Since it is on Shabbos that most people are freed up to toil in the Oral Law which explains the Written Law, it is on that very day that Heavens and Earth are being connected. Therefore, blessed rain specifically falls on Friday nights to show that it is because of the learning that is done on Shabbos which brings an added connection between Heaven and Earth (Shvilei Pinchas).

This is one reason why we traditionally have specifically two loaves of challah at every Shabbos meal (Shabbos, chap. 16, "Kol Kisvei", pg. 117b; Ex. 16:22, Rebbi Aba, Shulchan Aruch Orach Chaim 274:1). The Zohar (Vayechi, pg. 246a, Mikdash Melech) says that the two loaves correspond to the bread from Heaven - the Written Law, and to the bread from Earth - the Oral Law. Therefore, at the onset of Shabbos we are being told by the two loaves, in a hinted fashion, that this is the day to learn both Oral and Written Law.

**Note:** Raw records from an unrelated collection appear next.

(** X8. Uninitialised heap memory reaches the file: after
    [N <= TABLE_MAX_ROWS] inserts into a store opened on an empty file and
    a close, the file has [N / ROWS_PER_PAGE] whole pages and the rows of
    the partial page, and in every whole page the
    [PAGE_SIZE - ROWS_PER_PAGE * ROW_SIZE] bytes after the last row slot
    are the bytes [malloc] left at that place of the page's block. *)
Theorem close_writes_heap_padding (malloc : Z -> page) (rows : list Row) :
  (forall n, Z.of_nat (length (malloc n)) = PAGE_SIZE) ->
  Z.of_nat (length rows) <= TABLE_MAX_ROWS ->
  Forall struct_Row rows ->
  let n := Z.of_nat (length rows) in
  exists file,
    session malloc rows [] = Ok file /\
    Z.of_nat (length file)
    = n / ROWS_PER_PAGE * PAGE_SIZE + n mod ROWS_PER_PAGE * ROW_SIZE /\
    forall q,
      0 <= q < n / ROWS_PER_PAGE ->
      bytes_at file (q * PAGE_SIZE + ROWS_PER_PAGE * ROW_SIZE)
        (PAGE_SIZE - ROWS_PER_PAGE * ROW_SIZE)
      = bytes_at (malloc q) (ROWS_PER_PAGE * ROW_SIZE)
          (PAGE_SIZE - ROWS_PER_PAGE * ROW_SIZE).
Proof.
  intros Hm Hn Hall n.
  destruct openDatabase_empty as (Hs0 & Hst0 & Hc0).
  destruct (insertRows_stores malloc Hm rows (openDatabase []) [] Hs0 Hst0
              ltac:(cbn [length]; lia) Hall)
    as (table & Hins & Hs & Hst & Hc & _).
  cbn [app] in Hst. rewrite Hc0 in Hc.
  assert (Hpad : heap_padding malloc (pager table)).
  { apply (insertRows_padding malloc Hm rows (openDatabase [])
             (replicate (length rows) EXECUTE_SUCCESS) table);
      auto.
    - vm_compute. discriminate.
    - intros q b Hb. cbn in Hb. apply lookup_replicate in Hb as [Hb _].
      discriminate. }
  pose proof (closeDatabase_image table rows Hs Hst Hn Hc) as Hclose.
  destruct (file_image_layout table rows Hs Hst Hn) as [Hlen _].
  pose proof (full_pages_blocks table rows Hs Hst) as Hblocks.
  assert (Hnum : numRows table = n) by apply Hst.
  rewrite Hnum in *.
  exists (file_image (pages (pager table)) n).
  split; [unfold session; rewrite Hins; exact Hclose |].
  split; [exact Hlen |].
  intros q Hq. unfold file_image, bytes_at. consts.
  subst n. divmod (Z.of_nat (length rows)).
  destruct (stores_resident table rows Hs Hst (Z.to_nat q) ltac:(lia))
    as (b & Hb & Hbl).
  replace (Z.to_nat (q * 4096 + 13 * 293))
    with (Z.to_nat q * Z.to_nat 4096 + Z.to_nat (13 * 293))%nat by lia.
  rewrite (concat_blocks_at _ _ _ Hblocks (Z.to_nat q) b).
  - specialize (Hpad _ _ Hb). unfold page_padding in Hpad. consts.
    rewrite Hpad. do 3 f_equal. lia.
  - rewrite list_lookup_fmap, lookup_take_lt by lia. rewrite Hb. reflexivity.
  - lia.
Qed.

(** * Properties of the command line *)

Lemma byte_eqb_spec a b : reflect (a = b) (Byte.eqb a b).
Proof.
  destruct (Byte.eqb a b) eqn:E; constructor.
  - apply Byte.byte_dec_bl. exact E.
  - intros ->. rewrite (Byte.byte_dec_lb eq_refl) in E. discriminate.
Qed.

The Rema (Orach Chaim 271:10) points out that the first four words said out loud in Kiddush Friday night are, "Yom Hashishi, Vayechulu Hashamayim" (It was day six, and the heavens were completed, Gn. 1:31-2:1). The acronym of these four words are: yud, hey, vov, hey. The name Havaya. One reason why this name is coded into the Kiddush is because these four letters also serve as a reminder of their other acronym, "Yismichu Hashamayim Visagel Ha'aretz." This reminds us that on Shabbos we must connect Heaven and Earth by engaging in Torah Sheba'al Peh which explains Torah Shebichtav.

Practically speaking, there are four ways of implementing this teaching into our lives.

1) Prior to Kiddush Friday night, make an announcement saying, "Please pay attention to the acronym of the first four words said out loud. It is the name Havaya which also serves as the acronym for the verse, "Yismichu Hashamayim Visagel Ha'aretz," which reminds us to connect Heaven and Earth through the study of Torah Sheba'al Peh which explains Torah Shebichtav."

2) Right before washing, make another announcement saying, "We are about to say Hamotzi on two loaves of bread which represent the two Torahs, Written and Oral, reminding us that today is the day to engage in Toah Sheba'al Peh which explains Torah Shebichtav.

3) Let us make a learning session on Shabbos which connects the Written Law with the Oral tradition. One suggestion would be to learn Na"ch (Neviim and Kesuvim; the Prophets and Writings) with Rashi's commentary for just five minutes every Shabbos. The verses of Na"ch belong to the Written Law, and Rashi is part of the Oral Tradition.

4) Choose at least one mitzvah that, prior to fulfilling it, we are going to say, "I am prepared and ready to do this mitzvah in order to unify the name yud hey with vov hey." Think about the meaning behind this declaration, which is that we want to do this mitzvah the way it is mentioned in Torah Shebichtav and in the way it is modified in Torah Sheba'al Peh. In this way, each mitzvah can be part of connecting Heaven and Earth.

So, may we - the "B'nei Beis" - I mean the "B'nei Bayis" of Hashem, or shall I say, may we the children of God be blessed that our inner CIRCLE of friends be with people like Choni Hamagal who will inspire us to learn Torah Shebichtav and toil in the sixty tractates of Torah Sheba'al Peh, joining Heaven and Earth together, and thus benefit having the rains and all blessings descend from Heaven to Earth, and subsequently live to witness the Yom Shekulo Shabbos.